Invece Rino è ripartito di slancio dopo l’ok per la ripresa degli allenamenti e la prospettiva di poter riprendere in mano la stagione, colpito poco dopo al cuore da un inimmaginabile e disumano dolore per la perdita della sorella.
Forse si ha paura ancora del rischio di fare retorica ma non è così: la realtà parla chiaro, anzi urla.
La semifinale di ritorno di Coppa Italia contro l’Inter ha mostrato un uomo forte, dignitoso, professionale e desideroso solo di riprendere quel discorso DI SQUADRA bruscamente interrotto dalla pericolosa pandemia.
Scelte spesso impopolari, qualche inesattezza, a detta dei più, su modulo messo in campo, sui cambi, sulla lettura della partita.

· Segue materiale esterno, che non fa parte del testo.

Lemma status_word_roundtrip_witness :
  let s := status_word 1 5 2 9 4097 in
  BP_GET_ERROR s = 1 /\ BP_GET_MODE s = 5 /\ BP_GET_STATE s = 2 /\
  BP_GET_CYCLE s = 9 /\ BP_GET_HEARTBEAT s = 1.
Proof. apply (status_word_roundtrip 1 5 2 9 4097); lia. Defined.

Lemma funcode_injective_witness : funcode fca = 97 /\ fca = fca.
Proof. split; [reflexivity|]. exact (funcode_injective fca fca eq_refl). Defined.

Lemma register_fields_roundtrip_witness :
  BP_FC_GET_NPAIRS (BP_FC_SET_NPAIRS 3) = 3 /\
  LLC_GET_TCYCLE (LLC_MAKE_TCYCLE 200) = 200 /\ LLC_GET_DECIM (LLC_MAKE_DECIM 7) = 7 /\
  HTM_GET_BUFFLEN_BYTES (HTM_SET_BUFFLEN_BYTES 0x412345) = 0x412345 - 0x412345 mod 2 ^ 20.
Proof. apply (register_fields_roundtrip 3 200 7 0x412345); lia. Defined.
(** The initialisation block is 68 bytes, laid out as [init_at] reads it with every field at a multiple
    of four, and the block that the host writes to memory is the one the card reads there. *)
Theorem llc200_init_roundtrip mem a b : init_ok b ->
  length (init_bytes b) = 68%nat /\ init_at (mem_write mem a (init_bytes b)) a = b.
Proof.
  intros [? ? Hf [Hv Fv] [Ho Fo] ? ? ?].
  assert (length (init_bytes b) = 68%nat) as Hl.
  { unfold init_bytes. rewrite !length_app, !length_halfwords, !length_le_bytes, Hf, Hv, Ho. done. }
  split; [done|]. pose proof (mem_read_write mem a (init_bytes b)) as E. rewrite Hl in E.
  revert E. generalize (mem_write mem a (init_bytes b)). clear mem Hl. intros mem E.
  unfold init_bytes in E.
  apply (mem_read_split_at mem a (a + 4) 4 64) in E as [E0 E]; [|apply length_le_bytes|lia].
  apply (mem_read_split_at mem _ (a + 8) 4 60) in E as [E1 E]; [|apply length_le_bytes|lia].
  apply (mem_read_split_at mem _ (a + 16) 8 52) in E as [E2 E]; [|done|lia].
  apply (mem_read_split_at mem _ (a + 24) 8 44) in E as [E3 E]; [|by rewrite length_halfwords, Hv|lia].
  apply (mem_read_split_at mem _ (a + 56) 32 12) in E as [E4 E]; [|by rewrite length_halfwords, Ho|lia].
  apply (mem_read_split_at mem _ (a + 60) 4 8) in E as [E5 E]; [|apply length_le_bytes|lia].
  apply (mem_read_split_at mem _ (a + 64) 4 4) in E as [E6 E7]; [|apply length_le_bytes|lia].
  unfold init_at. rewrite E0, E1, E2, E5, E6, E7, !le_value_bytes_id by (cbn; lia).
  pose proof (halfwords_at_bytes mem (vranges b) (a + 16) Fv) as Rv.
  pose proof (halfwords_at_bytes mem (offsets b) (a + 24) Fo) as Ro.
  rewrite Hv in Rv. rewrite Ho in Ro. rewrite Rv, Ro by done. by destruct b.
Qed.

(** The long word of the ranges is made of its halfwords, the first lowest. *)
Theorem vranges_ull_sum b r1 r2 r3 pad : vranges b = [r1; r2; r3; pad] ->
  Forall halfword (vranges b) ->
  vranges_ull b = r1 + r2 * 2 ^ 16 + r3 * 2 ^ 32 + pad * 2 ^ 48.
Proof.
  intros E. unfold vranges_ull, halfword. rewrite E. intros F. rewrite !Forall_cons in F.
  destruct F as (? & ? & ? & ? & _). unfold halfwords_bytes. cbn [mbind list_bind le_bytes le_value app].
  powers. change (2 ^ 48) with 281474976710656. Z.to_euclidean_division_equations. lia.
Qed.

(** ** The fields of the shared registers *)
Fixpoint disjoint_masks (ms : list Z) : bool :=
  match ms with
  | [] => true
  | m :: ms => forallb (fun n => Z.land m n =? 0) ms && disjoint_masks ms
  end.

(** Writing the bits [v] to the field [m] of a register. *)
Definition set_field (csr m v : Z) : Z := Z.lor (Z.ldiff csr m) (Z.land v m).

Lemma disjoint_masks_nth ms i j m n : disjoint_masks ms = true -> ms !! i = Some m ->
  ms !! j = Some n -> (i < j)%nat -> Z.land m n = 0.
Proof.
  revert i j. induction ms as [|x ms IH]; intros [|i] [|j] H Hi Hj Hlt; try done; try lia.
  - cbn in Hi, Hj, H. injection Hi as ->. apply andb_true_iff in H as [H _].
    rewrite forallb_forall in H. apply Z.eqb_eq, H, list_elem_of_In.
    by eapply list_elem_of_lookup_2.
  - cbn in Hi, Hj, H. apply andb_true_iff in H as [_ H]. by apply (IH i j); [..|lia].
Qed.

Lemma set_field_own csr m v : Z.land (set_field csr m v) m = Z.land v m.
Proof.
  apply Z.bits_inj'. intros i _. unfold set_field. rewrite !Z.land_spec, Z.lor_spec, Z.ldiff_spec, Z.land_spec.
  by destruct (Z.testbit csr i), (Z.testbit m i), (Z.testbit v i).
Qed.

Lemma set_field_other csr m n v : Z.land m n = 0 ->
  Z.land (set_field csr m v) n = Z.land csr n.
Proof.
  intros H. apply Z.bits_inj'. intros i _. assert (Z.testbit (Z.land m n) i = false) as E
    by (rewrite H; apply Z.bits_0). revert E. unfold set_field.
  rewrite !Z.land_spec, Z.lor_spec, Z.ldiff_spec, Z.land_spec.
  by destruct (Z.testbit csr i), (Z.testbit m i), (Z.testbit n i), (Z.testbit v i).
Qed.

Definition LLC_CSR_fields : list Z :=
  [LLC_CSR_SACK; LLC_CSR_SNACK; LLC_CSR_READY; LLC_CSR_S_IS_ARMED; LLC_CSR_S_CTR_RUN;
   LLC_CSR_S_DMA_DONE; LLC_CSR_S_ERROR; LLC_CSR_S_TCYCLE; LLC_CSR_M_DECIM; LLC_CSR_M_LLC200_INIT;
   LLC_CSR_M_AUTOINCR; LLC_CSR_M_SETADDR; LLC_CSR_M_READCTR; LLC_CSR_M_ESC; LLC_CSR_M_ARM;
   LLC_CSR_M_SOFTCLOCK].
Definition HTM_CSR_fields : list Z :=
  [HTM_CSR_SACK; HTM_CSR_SNACK; HTM_CSR_READY; HTM_CSR_S_IS_ARMED; HTM_CSR_S_OVERRUN;
   HTM_CSR_S_COMPLETE; HTM_HOSTBUF_MB; HTM_CSR_M_INTERRUPT; HTM_CSR_M_RECYCLE; HTM_CSR_M_SETADDR;
   HTM_CSR_M_ESC; HTM_CSR_M_ARM].

(** The register of either mode is shared by host and card: writing one of its fields gives the
    field its value and leaves every other field as it was. *)
Theorem csr_fields_independent fields i j m n csr v :
  fields = LLC_CSR_fields \/ fields = HTM_CSR_fields ->
  fields !! i = Some m -> fields !! j = Some n -> i <> j ->
  Z.land (set_field csr m v) m = Z.land v m /\ Z.land (set_field csr m v) n = Z.land csr n.
Proof.
  intros Hf Hi Hj Hne. assert (disjoint_masks fields = true) as D by (by destruct Hf; subst).
  split; [apply set_field_own|]. apply set_field_other. destruct (decide (i < j)%nat).
  - by apply (disjoint_masks_nth fields i j).
  - rewrite Z.land_comm. apply (disjoint_masks_nth fields j i); [done..|lia].
Qed.
(** [ORDER2LEN] and [dma_buf_len]; an [int]. *)
Definition ORDER2LEN (ord : Z) : Z := Z.shiftl 1 ord * PAGE_SIZE.
Definition dma_buf_len (d : DmaBuf) : Z :=
  if negb (buf_va d =? 0) then s32 (Z.shiftl 1 (order d) * PAGE_SIZE) else 0.
Definition PCI_WINDOW_MASK (d : DmaBuf) : Z := dma_buf_len d - 1.

Definition copyDmaBuf2IoMapping (d : DmaBuf) : IoMapping :=
  mkIoMapping (buf_va d) (buf_pa d) (dma_buf_len d).

(** A [struct IoMapping *] in a handler's return record: null, an entry of the mappings pool, one of
    a path's two buffer mappings, or the caller's local variable. *)
Inductive Kbuf :=
| KNull
| KPool (i : nat)
| KPath (p : nat) (ibuf : Z)
| KStack (m : IoMapping).

#[export] Instance Kbuf_eq_dec : EqDecision Kbuf.
Proof. solve_decision. Defined.

Definition MK_DMABUF_OFFSET (m : IoMapping) (d : DmaBuf) : Z :=
  u32 (Z.land (map_pa m) (u32 (PCI_WINDOW_MASK d))).

(** ** Return command handlers *)
Definition RCH_KB_POOL : Z := 1.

Forse Gattuso per tanti ha ancora da imparare per diventare un signor allenatore, ma signori cari, giù il cappello dinanzi al motivatore e scuotitore di genti e di menti, giù il cappello dinanzi alla concretezza, alla fiducia riposta nel gruppo, alla testardaggine, al modo di comunicare con i calciatori usando all’unisono testa e cuore, imprescindibili per chi sa di essere un uomo del Sud, legato a doppio filo alle radici sempre e orgogliosamente usate a vessillo di sé.
L’aver portato da condottiero la squadra alla conquista della Coppa Italia e tenerla ancora legata ai vagoni del treno della Champions e del buon piazzamento in campionato, sono la riprova che ci sia un fondamento solido e resistente nel gruppo degli azzurri, cosa che era oggettivamente venuta a mancare nell’ultima fase dell’avventura ancelottiana.
La Coppa per ora ha consegnato Gattuso alla storia del club; ancora c’è tanto da fare ma per lui, autentico “uomo d’amore” (per dirla alla maniera del mitico ed indimenticabile Luciano De Crescenzo), potrebbe essere questo solo l’inizio roseo, anzi azzurro, nella città dell’ Ammmore.